Induction cookers are faster and more energy-efficient than traditional hobs. Additionally, the risk of accidental burning is diminished since the hob itself only gets marginally hot (due to heat conduction down from cookware), allowing direct contact with a reduced chance of harm. Also, no heat is lost to the air directly from the hob, keeping the kitchen containing the cooker cooler.

Since heat is being generated from an electric current induced by an electric coil, the range can detect when cookware is removed or its contents boil out by monitoring the voltage drop caused by resistance to the current. This creates possible additional functions, such as keeping a pot at minimal boil or automatically turning off when the cookware is removed.
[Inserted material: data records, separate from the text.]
(** X17. When the save is accepted the list is reloaded for the active
    tenant, the form is closed, the record under edit is dropped, the busy
    flag is released and a success notification is shown.  The list
    becomes what the reload returns; if the reload fails the list keeps
    its previous content, and the success notification is still the one
    displayed. *)
Theorem handleSaveCustomer_accepted (env : Services) (st : AppState)
  (formData : FormData.t) (p : UserProfile.t) (u : unit) :
  AuthState.profile (auth st) = Some p ->
  customerService_save env (form_payload p (editingCustomer st) formData) = Resolved u ->
  fst (handleSaveCustomer env formData st) = Ret tt /\
  calls_of (trace (snd (handleSaveCustomer env formData st)))
  = (calls_of (trace st)
     ++ [Save (form_payload p (editingCustomer st) formData);
         FetchAll (UserProfile.id p)])%list /\
  showForm (snd (handleSaveCustomer env formData st)) = false /\
  editingCustomer (snd (handleSaveCustomer env formData st)) = None /\
  notification (snd (handleSaveCustomer env formData st))
  = Some (Notification.mk "Alterações salvas com sucesso." success) /\
  loading (snd (handleSaveCustomer env formData st)) = false /\
  (forall l, customerService_fetchAll env (UserProfile.id p) = Resolved l ->
     customers (snd (handleSaveCustomer env formData st)) = l) /\
  (forall e, customerService_fetchAll env (UserProfile.id p) = Rejected e ->
     customers (snd (handleSaveCustomer env formData st)) = customers st).
Proof.
  intros Hp Hs. unfold form_payload in Hs.
  unfold handleSaveCustomer, loadCustomers; run_handler; rewrite Hp; simpl.
  rewrite Hs.
  repeat first [env_case | rewrite Hp; simpl];
    rewrite !calls_of_app, <- ?app_assoc; simpl;
    repeat split; try reflexivity; congruence.
Qed.

Lemma handleSaveCustomer_accepted_witness :
  customers (snd (handleSaveCustomer healthy eva_form
                    (with_customers (fun _ => [bob]) dashboard))) = [ana; bob] /\
  showForm (snd (handleSaveCustomer healthy eva_form
                   (with_showForm true dashboard))) = false.
Proof.
  destruct (handleSaveCustomer_accepted healthy
              (with_customers (fun _ => [bob]) dashboard) eva_form acme tt
              eq_refl eq_refl) as (_ & _ & _ & _ & _ & _ & Hl & _).
  destruct (handleSaveCustomer_accepted healthy (with_showForm true dashboard)
              eva_form acme tt eq_refl eq_refl) as (_ & _ & Hf & _).
  split; [exact (Hl [ana; bob] eq_refl) | exact Hf].
Defined.

(** ** Deleting a customer: further properties *)

(** X18. Declining the confirmation prompt cancels the deletion: the
    prompt is the only interaction, no call reaches the persistence
    service, and the list, the busy flag and the notification stay as they
    were. *)
Theorem handleDelete_declined (env : Services) (st : AppState) (id : string)
  (p : UserProfile.t) :
  AuthState.profile (auth st) = Some p ->
  window_confirm env DELETE_PROMPT = false ->
  handleDelete env id st = (Ret tt, record_effect (Confirm DELETE_PROMPT) st) /\
  calls_of (trace (snd (handleDelete env id st))) = calls_of (trace st) /\
  customers (snd (handleDelete env id st)) = customers st /\
  loading (snd (handleDelete env id st)) = loading st /\
  notification (snd (handleDelete env id st)) = notification st.
Proof.
  intros Hp Hc. unfold handleDelete. run_handler. rewrite Hp. simpl. rewrite Hc. simpl.
  rewrite calls_of_app, app_nil_r. repeat split; reflexivity.
Qed.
Contents 1 Benefits 2 Economic considerations 3 Common usage 4 Heat generation 5 Early production 6 Vendors 7 References 8 See also 9 External links

This form of flameless cooking has an edge over conventional gas flame and electric cookers as it provides rapid heating, vastly improved thermal efficiency, greater heat consistency,^[1] plus the same or greater degree of controllability as gas. Water in a pot begins to boil (at its contact points with the pot) in as few as 5 seconds, and then upon turning down immediately (in a second) transitions to simmering.^{[citation needed]}

The amount of time that it takes a pot to boil depends on the power or wattage that the induction hob is using. Thus, the time can be from 3 minutes to around 10 minutes for 3600 Watt to 1200 Watt induction hobs, much faster than conventional electric coil or radiant cookers.
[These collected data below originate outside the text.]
(** Simple lower-case mappings: [(first, last, step, target)] maps
    [first], [first + step], ... up to [last] to [target],
    [target + step], ... *)
Definition lowercase_table : list (N * N * N * N) :=
  [
   (65, 90, 1, 97); (192, 214, 1, 224); (216, 222, 1, 248);
   (256, 302, 2, 257); (306, 310, 2, 307); (313, 327, 2, 314);
   (330, 374, 2, 331); (376, 376, 1, 255); (377, 381, 2, 378);
   (385, 385, 1, 595); (386, 388, 2, 387); (390, 390, 1, 596);
   (391, 391, 1, 392); (393, 394, 1, 598); (395, 395, 1, 396);
   (398, 398, 1, 477); (399, 399, 1, 601); (400, 400, 1, 603);
   (401, 401, 1, 402); (403, 403, 1, 608); (404, 404, 1, 611);
   (406, 406, 1, 617); (407, 407, 1, 616); (408, 408, 1, 409);
   (412, 412, 1, 623); (413, 413, 1, 626); (415, 415, 1, 629);
   (416, 420, 2, 417); (422, 422, 1, 640); (423, 423, 1, 424);
   (425, 425, 1, 643); (428, 428, 1, 429); (430, 430, 1, 648);
   (431, 431, 1, 432); (433, 434, 1, 650); (435, 437, 2, 436);
   (439, 439, 1, 658); (440, 440, 1, 441); (444, 444, 1, 445);
   (452, 452, 1, 454); (453, 453, 1, 454); (455, 455, 1, 457);
   (456, 456, 1, 457); (458, 458, 1, 460); (459, 475, 2, 460);
   (478, 494, 2, 479); (497, 497, 1, 499); (498, 500, 2, 499);
   (502, 502, 1, 405); (503, 503, 1, 447); (504, 542, 2, 505);
   (544, 544, 1, 414); (546, 562, 2, 547); (570, 570, 1, 11365);
   (571, 571, 1, 572); (573, 573, 1, 410); (574, 574, 1, 11366);
   (577, 577, 1, 578); (579, 579, 1, 384); (580, 580, 1, 649);
   (581, 581, 1, 652); (582, 590, 2, 583); (880, 882, 2, 881);
   (886, 886, 1, 887); (895, 895, 1, 1011); (902, 902, 1, 940);
   (904, 906, 1, 941); (908, 908, 1, 972); (910, 911, 1, 973);
   (913, 929, 1, 945); (931, 939, 1, 963); (975, 975, 1, 983);
   (984, 1006, 2, 985); (1012, 1012, 1, 952); (1015, 1015, 1, 1016);
   (1017, 1017, 1, 1010); (1018, 1018, 1, 1019); (1021, 1023, 1, 891);
   (1024, 1039, 1, 1104); (1040, 1071, 1, 1072); (1120, 1152, 2, 1121);
   (1162, 1214, 2, 1163); (1216, 1216, 1, 1231); (1217, 1229, 2, 1218);
   (1232, 1326, 2, 1233); (1329, 1366, 1, 1377); (4256, 4293, 1, 11520);
   (4295, 4295, 1, 11559); (4301, 4301, 1, 11565); (5024, 5103, 1, 43888);
   (5104, 5109, 1, 5112); (7312, 7354, 1, 4304); (7357, 7359, 1, 4349);
   (7680, 7828, 2, 7681); (7838, 7838, 1, 223); (7840, 7934, 2, 7841);
   (7944, 7951, 1, 7936); (7960, 7965, 1, 7952); (7976, 7983, 1, 7968);
   (7992, 7999, 1, 7984); (8008, 8013, 1, 8000); (8025, 8031, 2, 8017);
   (8040, 8047, 1, 8032); (8072, 8079, 1, 8064); (8088, 8095, 1, 8080);
   (8104, 8111, 1, 8096); (8120, 8121, 1, 8112); (8122, 8123, 1, 8048);
   (8124, 8124, 1, 8115); (8136, 8139, 1, 8050); (8140, 8140, 1, 8131);
   (8152, 8153, 1, 8144); (8154, 8155, 1, 8054); (8168, 8169, 1, 8160);
   (8170, 8171, 1, 8058); (8172, 8172, 1, 8165); (8184, 8185, 1, 8056);
   (8186, 8187, 1, 8060); (8188, 8188, 1, 8179); (8486, 8486, 1, 969);
   (8490, 8490, 1, 107); (8491, 8491, 1, 229); (8498, 8498, 1, 8526);
   (8544, 8559, 1, 8560); (8579, 8579, 1, 8580); (9398, 9423, 1, 9424);
   (11264, 11311, 1, 11312); (11360, 11360, 1, 11361);
   (11362, 11362, 1, 619); (11363, 11363, 1, 7549); (11364, 11364, 1, 637);
   (11367, 11371, 2, 11368); (11373, 11373, 1, 593); (11374, 11374, 1, 625);
   (11375, 11375, 1, 592); (11376, 11376, 1, 594); (11378, 11378, 1, 11379);
   (11381, 11381, 1, 11382); (11390, 11391, 1, 575);
   (11392, 11490, 2, 11393); (11499, 11501, 2, 11500);
   (11506, 11506, 1, 11507); (42560, 42604, 2, 42561);
   (42624, 42650, 2, 42625); (42786, 42798, 2, 42787);
   (42802, 42862, 2, 42803); (42873, 42875, 2, 42874);
   (42877, 42877, 1, 7545); (42878, 42886, 2, 42879);
   (42891, 42891, 1, 42892); (42893, 42893, 1, 613);
   (42896, 42898, 2, 42897); (42902, 42920, 2, 42903);
   (42922, 42922, 1, 614); (42923, 42923, 1, 604); (42924, 42924, 1, 609);
   (42925, 42925, 1, 620); (42926, 42926, 1, 618); (42928, 42928, 1, 670);
   (42929, 42929, 1, 647); (42930, 42930, 1, 669); (42931, 42931, 1, 43859);
   (42932, 42946, 2, 42933); (42948, 42948, 1, 42900);
   (42949, 42949, 1, 642); (42950, 42950, 1, 7566);
   (42951, 42953, 2, 42952); (42960, 42960, 1, 42961);
   (42966, 42968, 2, 42967); (42997, 42997, 1, 42998);
   (65313, 65338, 1, 65345); (66560, 66599, 1, 66600);
   (66736, 66771, 1, 66776); (66928, 66938, 1, 66967);
   (66940, 66954, 1, 66979); (66956, 66962, 1, 66995);
   (66964, 66965, 1, 67003); (68736, 68786, 1, 68800);
   (71840, 71871, 1, 71872); (93760, 93791, 1, 93792);
   (125184, 125217, 1, 125218)
  ]%N.

Definition is_case_ignorable (c : char) : bool :=
  in_ranges case_ignorable_ranges c.

Definition is_cased (c : char) : bool := in_ranges cased_ranges c.

(** [str.isdecimal] on one code point, which is also the class of
    decimal digits of [re] on a [str]. *)
Definition isdecimal (c : char) : bool := in_ranges decimal_ranges c.

(** The lower case of one code point.  U+0130 alone has a lower case of
    two code points. *)
Definition to_lower_full (c : char) : str :=
  if (c =? 304)%N then [105%N; 775%N]
  else
    match
      List.find
        (fun '(first, last, step, _) =>
           (first <=? c) && (c <=? last) && ((c - first) mod step =? 0))%N
        lowercase_table
    with
    | Some (first, _, _, target) => [(target + (c - first))%N]
    | None => [c]
    end.

(** The lower case of a capital sigma U+03A3 between [before], the text
    read so far in reverse order, and [after]: the final form U+03C2
    when, case-ignorable code points skipped, a cased one precedes it
    and none follows it; U+03C3 otherwise. *)
Definition handle_capital_sigma (before after : str) : char :=
  let final_sigma :=
    match lstrip_by is_case_ignorable before with
    | c :: _ =>
        is_cased c
        && match lstrip_by is_case_ignorable after with
           | d :: _ => negb (is_cased d)
           | [] => true
           end
    | [] => false
    end in
  if final_sigma then 962%N else 963%N.

(** The loop of [s.lower()]; [before] is the text already read, in
    reverse order. *)
Fixpoint lower_from (before : str) (s : str) : str :=
  match s with
  | [] => []
  | c :: r =>
      (if (c =? 931)%N then [handle_capital_sigma before r]
       else to_lower_full c)
      ++ lower_from (c :: before) r
  end.

(** [s.lower()] *)
Definition lower (s : str) : str := lower_from [] s.

Definition str_eqb (a b : str) : bool := bool_decide (a = b).

(** [s.startswith(p)] *)
Fixpoint startswith (s p : str) {struct p} : bool :=
  match p with
  | [] => true
  | x :: p' =>
      match s with
      | [] => false
      | y :: s' => (x =? y)%N && startswith s' p'
      end
  end.

(** [s.endswith(p)] *)
Definition endswith (s p : str) : bool := startswith (rev s) (rev p).

(** Line boundaries of [str.splitlines]. *)
Definition is_linebreak (c : char) : bool :=
  ((10 <=? c) && (c <=? 13) || (28 <=? c) && (c <=? 30)
   || (c =? 133) || (c =? 8232) || (c =? 8233))%N.

(** [s.splitlines()]: [cur] is the line being read, reversed. *)
Fixpoint splitlines_aux (cur : str) (s : str) : list str :=
  match s with
  | [] => match cur with [] => [] | _ => [rev cur] end
  | c :: r =>
      if (c =? 13)%N then
        match r with
        | d :: r' =>
            if (d =? 10)%N then rev cur :: splitlines_aux [] r'
            else rev cur :: splitlines_aux [] r
        | [] => [rev cur]
        end
      else if is_linebreak c then rev cur :: splitlines_aux [] r
      else splitlines_aux (c :: cur) r
  end.

Definition splitlines (s : str) : list str := splitlines_aux [] s.

(** [s.split(sep)] for a separator of one code point. *)
Fixpoint split_aux (sep : char) (cur : str) (s : str) : list str :=
  match s with
  | [] => [rev cur]
  | c :: r =>
      if (c =? sep)%N then rev cur :: split_aux sep [] r
      else split_aux sep (c :: cur) r
  end.

Definition split (sep : char) (s : str) : list str := split_aux sep [] s.

(** Truth value of a [str]: the empty string is false. *)
Definition truthy (s : str) : bool :=
  match s with [] => false | _ => true end.

End Py.

Import Py.

(** ** Prompt budget: [FollowUpAgent/followUpAgent.py] *)

Module Prompt.

(** Hard limit for the entire prompt. *)
Definition MAX_PROMPT_CHARS : Z := 10000.

(** The fields of [AgentSystemRequest] the prompt builder reads. *)
Record AgentSystemRequest := {
  history : str;
  query : str
}.

(** [_truncate_history_to_fit_prompt] *)
Definition _truncate_history_to_fit_prompt (static_prompt history : str) : str :=
  let available := MAX_PROMPT_CHARS - len static_prompt in
  if available <=? 0 then []
  else if len history >? available then slice_from history (- available)
  else history.

Section Build.

(** The prompt constants imported from [prompt_repository], which is
    not part of the sources at hand: any three texts. *)
Variables ARTH_SYSTEM_PROMPT USER_PORTFOLIO_SCHEMA
          MUTUAL_FUND_CATEGORY_INFO_SCHEMA : str.

Definition static_prompt : str :=
  nl ++ ARTH_SYSTEM_PROMPT ++ nl
  ++ nl ++ py "# Data Schemas for Reference" ++ nl
  ++ USER_PORTFOLIO_SCHEMA ++ nl
  ++ MUTUAL_FUND_CATEGORY_INFO_SCHEMA ++ nl
  ++ nl
  ++ py "You are a follow-up agent. Your task is to ask 3-5 targeted, high-impact follow-up questions to clarify the user's intent or gather missing information."
  ++ nl
  ++ nl ++ py "## User Chat History:" ++ nl.

Definition instructions (query : str) : str :=
  nl
  ++ nl ++ py "## User Query:" ++ nl
  ++ query ++ nl
  ++ nl ++ py "## Instructions:" ++ nl
  ++ py "- Ask only for information that is necessary to proceed." ++ nl
  ++ py "- Be concise and clear." ++ nl
  ++ py "- If the query is already clear, respond with 'No follow-up needed.'" ++ nl
  ++ py "- Respond ONLY in the following JSON format:" ++ nl
  ++ py "{" ++ nl
  ++ py "  " ++ dquote ++ py "questions" ++ dquote ++ py ": [" ++ nl
  ++ py "    " ++ dquote ++ py "First follow-up question?" ++ dquote ++ py "," ++ nl
  ++ py "    " ++ dquote ++ py "Second follow-up question?" ++ dquote ++ py "," ++ nl
  ++ py "    ..." ++ nl
  ++ py "  ]" ++ nl
  ++ py "}" ++ nl
  ++ py "- If no follow-up is needed, respond with the string: No follow-up needed." ++ nl.

(** [_build_followup_prompt] *)
Definition _build_followup_prompt (agent_request : AgentSystemRequest) : str :=
  let truncated_history :=
    _truncate_history_to_fit_prompt static_prompt (history agent_request) in
  let prompt :=
    static_prompt ++ truncated_history ++ instructions (query agent_request) in
  if len prompt >? MAX_PROMPT_CHARS then slice_to prompt MAX_PROMPT_CHARS
  else prompt.

End Build.

End Prompt.

(** ** Exceptions *)

(** A Python call either returns or raises. *)
Inductive result (E A : Type) :=
| Return (a : A)
| Raise (e : E).
Arguments Return {E A} a.
Arguments Raise {E A} e.

(** The exceptions of [json.loads] on a [str]: [json.JSONDecodeError]
    for a text that is not a JSON document, [ValueError] from [int] for
    an integer literal longer than the interpreter's limit for the
    conversion of integer strings. *)
Inductive parse_exn :=
| JSONDecodeError
| ValueError.

(** What the agents read of an exception [e]: [str(e)]. *)
Record Exception := { text : str }.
Induction cookers are safer to use than conventional hobs because there are no open flames and the "element" itself reaches only the temperature of the cooking vessel; only the pan becomes hot. Bosch brochures, for example, show a person touching the ceramic cover to the inductor while along side is a pan of boiling water heated by the same induction source. However, it must be remembered that that pan was at 100 °C (212 °F) and in deep fat frying could be as hot as 200 °C (392 °F). Induction cookers are also easier to clean because the cooking surface is flat and smooth, even though it may have several zones of heating induction. In addition, food cannot burn onto the cooking surface as it is not hot.

Induction cookers are considerably more expensive than traditional cookers, but consume half as much electricity as electric-resistance elements and are more efficient in heat transfer, achieving an absolute efficiency of 84% in US Dept of energy tests (compared to a typical 40% for a gas cooker).^{[citation needed]} According to CEG Electric Glass Company, "[Induction cooking] power savings of 40-70% are realistically achievable in comparison to conventional cooktops." CEG Electric Glass Company also states induction cooking has an efficiency rate of 90%, while Electric and Gas have efficiency rates of less than 50%.^[2]
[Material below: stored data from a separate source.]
(** * TypeMap analysis engine: cache, incremental parser, symbol extractor,
      dependency analyzer

    A shallow embedding of the analysis core of the TypeMap extension
    (src/cache/cacheManager.ts, src/analysis/incrementalParser.ts,
    src/analysis/lightweightParser.ts, src/analysis/metricsCollector.ts and
    the dependency analyzer) together with the properties its specification
    states about it.

    Conventions.
    - JavaScript numbers that hold line numbers, sizes and counters are
      integers here ([Z]); a [length] is a [nat].
    - JavaScript strings are [string]s of 8-bit characters: the embedding
      covers ASCII text.
    - A [Map] whose iteration order is never observed is a [gmap]; a [Map] or
      [Set] that the code iterates is an insertion-ordered list.
    - A call that can throw gives an [Outcome], the value returned or the
      exception; a promise that can be rejected gives an [option].
    - What the code obtains from its host (the TypeScript compiler, Node's
      [crypto] and [path], the editor's file system and clock) is a field of a
      class of the section, or an explicit argument. *)

From Stdlib Require Import ZArith QArith String Ascii List Lia Bool.
From stdpp Require Import base gmap strings list.

Open Scope Z_scope.
Set Warnings "-register-all".

(* ===================================================================== *)
(** * Cache manager (src/cache/cacheManager.ts) *)
(* ===================================================================== *)

Module Cache.

(** [CacheEntry<T>] of src/types/cache.ts. *)
Record CacheEntry (T : Type) := mkEntry {
  key : string;
  hash : string;
  timestamp : Z;
  data : T;
  dependencies : list string
}.
Arguments mkEntry {T}.
Arguments key {T}.
Arguments hash {T}.
Arguments timestamp {T}.
Arguments data {T}.
Arguments dependencies {T}.

(** [CacheStatistics] of src/types/cache.ts. *)
Record CacheStatistics := mkStats {
  hits : Z;
  misses : Z;
  size : Z;
  maxSize : Z;
  evictions : Z
}.

(** What the manager takes from Node: the SHA-256 hex digest of a string and
    the length of [JSON.stringify(entry)] ([None] when it throws). *)
Class Runtime (T : Type) := {
  sha256_hex : string -> string;
  stringify_length : CacheEntry T -> option Z
}.

(** The fields of a [CacheManager]; [workspaceState] is the persistent store
    behind [context.workspaceState] (the second tier). *)
Record State (T : Type) := mkState {
  maxSizeMB : Z;
  l1Cache : gmap string (CacheEntry T);
  l1Order : list string;
  l1SizeBytes : Z;
  stats : CacheStatistics;
  workspaceState : gmap string (CacheEntry T)
}.
Arguments mkState {T}.
Arguments maxSizeMB {T}.
Arguments l1Cache {T}.
Arguments l1Order {T}.
Arguments l1SizeBytes {T}.
Arguments stats {T}.
Arguments workspaceState {T}.

(** The file system as [get] reads it: the text of a file, or [None] when
    reading fails. *)
Definition FileSystem := string -> option string.

Section Manager.
Context {T : Type} {RT : Runtime T}.

(** [constructor(context, maxSizeMB = 100)], over the given workspace
    store. *)
Definition create (store : gmap string (CacheEntry T)) (mb : Z) : State T :=
  {| maxSizeMB := mb;
     l1Cache := ∅;
     l1Order := [];
     l1SizeBytes := 0;
     stats := {| hits := 0; misses := 0; size := 0;
                 maxSize := mb * 1024 * 1024; evictions := 0 |};
     workspaceState := store |}.

(** [computeHash]: the first 16 hex digits of the SHA-256 digest. *)
Definition computeHash (content : string) : string :=
  substring 0 16 (sha256_hex content).

(** [getCacheKey]. *)
Definition getCacheKey (filePath : string) : string :=
  ("typemap.cache." ++ computeHash filePath)%string.

(** [getFileHash]: [None] when the file cannot be read. ([get] returns
    [null] at once on [!hash], which also holds for the empty string.) *)
Definition getFileHash (fs : FileSystem) (filePath : string) : option string :=
  computeHash <$> fs filePath.

(** [estimateSize]: twice the length of the serialized entry, 1024 when
    serialization throws. *)
Definition estimateSize (entry : CacheEntry T) : Z :=
  match stringify_length entry with
  | Some n => n * 2
  | None => 1024
  end.

Definition maxBytes (st : State T) : Z := maxSizeMB st * 1024 * 1024.

(** [l1Order.indexOf(key)] followed by [splice(index, 1)]: the first
    occurrence is removed. *)
Fixpoint remove_first (k : string) (l : list string) : list string :=
  match l with
  | [] => []
  | x :: l' => if String.eqb x k then l' else x :: remove_first k l'
  end.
There are, however, single-induction-zone hobs available mostly from Asian suppliers (as opposed to European suppliers). This is due to Asia's more densely populated cities, therefore making this type of induction hob popular where living space is at a premium. Single-zone induction hobs aren't available in retail outlets in North America, but are widely available through online stores and auction sites; some induction hobs selling for as low as $60 USD in Chinatown supermarkets.

Most induction cooking is done on stovetop units, which may be built into a countertop or may be a portable unit. In this style of cooking, the electromagnet is usually sealed beneath a heat-resisting glass-ceramic sheet which is easily cleaned. The pot is placed on the glass coating, and begins to heat up along with its contents. In Japan, a large percentage of rice cookers are powered by induction heating.

An induction cooker works like an electrical transformer: it transfers electrical energy into the pot, using a time-varying magnetic field. A coil of wire is mounted underneath the cooking surface, and a large alternating current is made to flow through that wire. This current creates a changing magnetic field. When an electrically conductive pot is brought close to the cooking surface, this magnetic field induces an electrical current in the pot.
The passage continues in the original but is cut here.